--- START ---

(** X12. JSON text for an array gives an object whose own properties are the
    elements under their indices ["0"], ["1"], ..., provided none of these
    names a read-only property or an accessor on the chain. *)
Theorem fromJSON_of_array (proto : prototype function) (json : string)
    (elements : list value) :
  parse json = Some (Arr elements) ->
  forallb (fun i => settable proto (pretty i)) (List.seq O (length elements)) = true ->
  fromJSON function parse call_setter proto json =
    Returns (mkObject proto (imap (fun i v => (pretty i, v)) elements)).
Proof.
  intros Hp Hset.
  assert (Hkeys : (imap (fun (i : nat) (v : value) => (pretty i, v)) elements).*1
                  = pretty <$> List.seq O (length elements)).
  { rewrite fmap_imap. apply (imap_seq_0 elements (fun i : nat => pretty i)). }
  unfold fromJSON, Object_assign, Object_create. rewrite Hp. simpl.
  apply (assign_properties_fresh call_setter proto _ []); simpl.
  - rewrite Hkeys. apply (NoDup_fmap_2 _), NoDup_seq.
  - rewrite forallb_forall in Hset. apply forallb_forall. intros [k v] Hin. simpl.
    assert (Hk : k ∈ (imap (fun (i : nat) (v : value) => (pretty i, v)) elements).*1).
    { apply list_elem_of_fmap. exists (k, v). split; [reflexivity|].
      apply list_elem_of_In. exact Hin. }
    rewrite Hkeys in Hk. apply list_elem_of_fmap in Hk as (i & -> & Hi).
    apply Hset, list_elem_of_In. exact Hi.
Qed.

End ObjectProperties.

Lemma fromJSON_without_setters_witness :
  fromJSON Empty_set sample_parse no_setter frozen_prototype sample_text = Raises TypeError
  /\ fromJSON Empty_set sample_parse no_setter sample_prototype sample_text =
       Returns (mkObject sample_prototype [("radius", Number 10%float)]).
Proof.
  split.
  - apply (fromJSON_without_setters sample_parse no_setter frozen_prototype sample_text).
    + reflexivity.
    + apply NoDup_singleton.
  - apply (fromJSON_without_setters sample_parse no_setter sample_prototype sample_text).
    + reflexivity.
    + apply NoDup_singleton.
Defined.

Lemma fromJSON_of_primitive_witness :
  fromJSON Empty_set sample_parse no_setter frozen_prototype "null" =
    Returns (mkObject frozen_prototype []).
Proof.
  apply (fromJSON_of_primitive sample_parse no_setter frozen_prototype "null" Null).
  - reflexivity.
  - exact I.
Defined.

Lemma fromJSON_of_array_witness :
  fromJSON Empty_set sample_parse no_setter sample_prototype "[true,null]" =
    Returns (mkObject sample_prototype [("0", Bool true); ("1", Null)]).
Proof.
  apply (fromJSON_of_array sample_parse no_setter sample_prototype "[true,null]"
           [Bool true; Null]).
  - reflexivity.
  - vm_compute. reflexivity.
Defined.

(* ================================================================== *)
(** * Rectangle *)

(** X13. The area does not depend on which side is called the width: double
    multiplication is commutative, rounding, infinities and NaN included. *)
Theorem getArea_swap (w h : float) :
  getArea (new_Rectangle w h) = getArea (new_Rectangle h w).
Proof.
  unfold getArea, new_Rectangle. simpl.
  apply Prim2SF_inj. rewrite !mul_spec.
  unfold SF64mul, SFmul.
  destruct (Prim2SF w) as [sw|sw| |sw mw ew], (Prim2SF h) as [sh|sh| |sh mh eh];
    try reflexivity; rewrite (xorb_comm sw sh); try reflexivity.
  rewrite (Pos.mul_comm mw mh), (Z.add_comm ew eh). reflexivity.
Qed.
(** X17.  A click on the centre card of the stack, with no drag in
    progress and no card expanded, puts its id in [expandedCardId]; the
    expanded overlay is then mounted, showing a saved card with that id,
    and the stack is not; closing the overlay leads back to the state
    before the click, with the scroll flag cleared, where the stack is
    mounted again. *)
Theorem X17_expand_then_close (a : App) (rc : RenderedCard) :
  renderedAt a 0 = Some rc ->
  isDragging a = false ->
  expandedCardId a = None ->
  cardId (cardData rc) <> "" ->
  let a1 := cardOnClick rc a in
  expandedCardId a1 = Some (cardId (cardData rc))
  /\ (exists c, expandedCard a1 = Some c
                /\ c ∈ savedCards a /\ cardId c = cardId (cardData rc))
  /\ expandedMounted a1 = true
  /\ stackMounted a1 = false
  /\ closeExpanded a1 = setIsScrolled false a
  /\ stackMounted (closeExpanded a1) = true.
Proof.
  intros Hr Hd He Hid a1. subst a1.
  destruct (renderedAt_Some a 0 rc Hr) as [Hm Hro].
  destruct (renderOffset_Some a 0 rc Hro) as (_ & _ & Hc & _).
  pose proof (renderedAt_elem a 0 rc Hr) as Hin.
  assert (Hclick : cardOnClick rc a
                   = setExpandedCardId (Some (cardId (cardData rc))) a).
  { unfold cardOnClick. rewrite Hc, Hd. reflexivity. }
  rewrite Hclick.
  assert (Hfound : exists c,
            expandedCard (setExpandedCardId (Some (cardId (cardData rc))) a) = Some c
            /\ c ∈ savedCards a /\ cardId c = cardId (cardData rc)).
  { unfold expandedCard. cbn.
    destruct (list_find_elem_of
                (fun c => cardId c = cardId (cardData rc))
                (savedCards a) (cardData rc) Hin eq_refl) as [[i c] Hf].
    rewrite Hf. exists c. split; [reflexivity |].
    apply list_find_Some in Hf as (Hl & Heq & _).
    split; [eapply list_elem_of_lookup_2, Hl | exact Heq]. }
  assert (Htr : truthy (Some (cardId (cardData rc))) = true)
    by (apply truthy_Some, Hid).
  split; [reflexivity |]. split; [exact Hfound |].
  split; [| split; [| split]].
  - destruct Hfound as (c & Hf & _). unfold expandedMounted. rewrite Hf.
    cbn [expandedCardId setExpandedCardId]. rewrite Htr. reflexivity.
  - unfold stackMounted. cbn [expandedCardId setExpandedCardId].
    rewrite Htr. apply andb_false_r.
  - apply expand_round_trip, He.
  - rewrite expand_round_trip by exact He. exact Hm.
Qed.

Lemma X17_expand_then_close_witness :
  match renderedAt (stackOf [cardA; cardB]) 0 with
  | Some rc =>
      expandedCardId (cardOnClick rc (stackOf [cardA; cardB])) = Some "a"
      /\ expandedMounted (cardOnClick rc (stackOf [cardA; cardB])) = true
      /\ closeExpanded (cardOnClick rc (stackOf [cardA; cardB]))
         = stackOf [cardA; cardB]
  | None => False
  end.
Proof.
  destruct (renderedAt (stackOf [cardA; cardB]) 0) as [rc |] eqn:Hrc;
    [| vm_compute in Hrc; discriminate].
  assert (Hid : cardId (cardData rc) = "a")
    by (vm_compute in Hrc; injection Hrc as <-; reflexivity).
  destruct (X17_expand_then_close _ rc Hrc eq_refl eq_refl)
    as (He & _ & Hm & _ & Hc & _); [rewrite Hid; discriminate |].
  rewrite Hid in He. split; [exact He |]. split; [exact Hm | exact Hc].
Defined.

(** ** Invariants of every run *)

Lemma restDrag_start (x : Q) (a : App) :
  (isDragging a = false -> dragX a = 0%Q) ->
  isDragging (handleTouchStart x a) = false -> dragX (handleTouchStart x a) = 0%Q.
Proof.
  unfold handleTouchStart. intros H.
  destruct (truthy (expandedCardId a) || nonNull (previewCard a)
            || (cardCount a =? 0)); exact H.
Qed.

Lemma restDrag_move (x : Q) (a : App) :
  (isDragging a = false -> dragX a = 0%Q) ->
  isDragging (handleTouchMove x a) = false -> dragX (handleTouchMove x a) = 0%Q.
Proof.
  unfold handleTouchMove. intros H.
  destruct (dragStartX a) as [start |]; [| exact H].
  destruct (truthy (expandedCardId a) || nonNull (previewCard a)); [exact H |].
  destruct (isDragging a) eqn:Hd; cbn [negb andb].
  - cbn. rewrite Hd. discriminate.
  - destruct (Qltb DRAG_THRESHOLD (Qabs (x - start))); cbn.
    + discriminate.
    + intros _. apply H. reflexivity.
Qed.

Lemma restDrag_end (a : App) :
  (isDragging a = false -> dragX a = 0%Q) ->
  isDragging (handleTouchEnd a) = false -> dragX (handleTouchEnd a) = 0%Q.
Proof.
  intros H. destruct (dragStartX a) as [start |] eqn:Hs.
  - destruct (handleTouchEnd_armed a start Hs) as (k & -> & _). reflexivity.
  - unfold handleTouchEnd. rewrite Hs. exact H.
Qed.

Lemma dispatch_restDrag (m : Machine) (e : Event) :
  (isDragging (app m) = false -> dragX (app m) = 0%Q) ->
  isDragging (app (dispatch m e)) = false -> dragX (app (dispatch m e)) = 0%Q.
Proof.
  intros H.
  destruct e; cbn [dispatch];
    try solve [ destruct (stackMounted (app m)); [| exact H]; cbn [app onApp];
                first [ apply restDrag_start
                      | apply restDrag_move
                      | apply restDrag_end ]; exact H ];
    unfold_handlers; repeat case_match; simplify_eq; cbn; exact H.
Qed.

(** X18.  In every state the component reaches, a drag in progress has
    its start position recorded, and [dragX] is 0 whenever no drag is in
    progress: the cards are laid out at their resting places unless the
    stack is being dragged. *)
Theorem X18_gesture_invariants (m : Machine) :
  reachable m ->
  (isDragging (app m) = true -> is_Some (dragStartX (app m)))
  /\ (isDragging (app m) = false -> dragX (app m) = 0%Q).
Proof.
  intros Hr. split; [apply gestureArmed_reachable, Hr |].
  destruct Hr as [events <-].
  induction events as [| e events IH] using rev_ind; [reflexivity |].
  rewrite run_snoc. apply dispatch_restDrag, IH.
Qed.

Lemma X18_gesture_invariants_witness :
  is_Some (dragStartX (app (run (swipe 150))))
  /\ dragX (app (dispatch (run (swipe 150)) PointerUp)) = 0%Q.
Proof.
  destruct (X18_gesture_invariants (run (swipe 150)) (reachable_run _)) as [Ha _].
  destruct (X18_gesture_invariants (dispatch (run (swipe 150)) PointerUp)
              (reachable_step _ _ (reachable_run _))) as [_ Hz].
  split; [apply Ha; reflexivity | apply Hz; reflexivity].
Defined.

--- END ---

Aim of the task:
Return, in full, every line of these entries that holds "cardData".

Output:
  cardId (cardData rc) <> "" ->
  expandedCardId a1 = Some (cardId (cardData rc))
                /\ c ∈ savedCards a /\ cardId c = cardId (cardData rc))
                   = setExpandedCardId (Some (cardId (cardData rc))) a).
            expandedCard (setExpandedCardId (Some (cardId (cardData rc))) a) = Some c
            /\ c ∈ savedCards a /\ cardId c = cardId (cardData rc)).
                (fun c => cardId c = cardId (cardData rc))
                (savedCards a) (cardData rc) Hin eq_refl) as [[i c] Hf].
  assert (Htr : truthy (Some (cardId (cardData rc))) = true)
  assert (Hid : cardId (cardData rc) = "a")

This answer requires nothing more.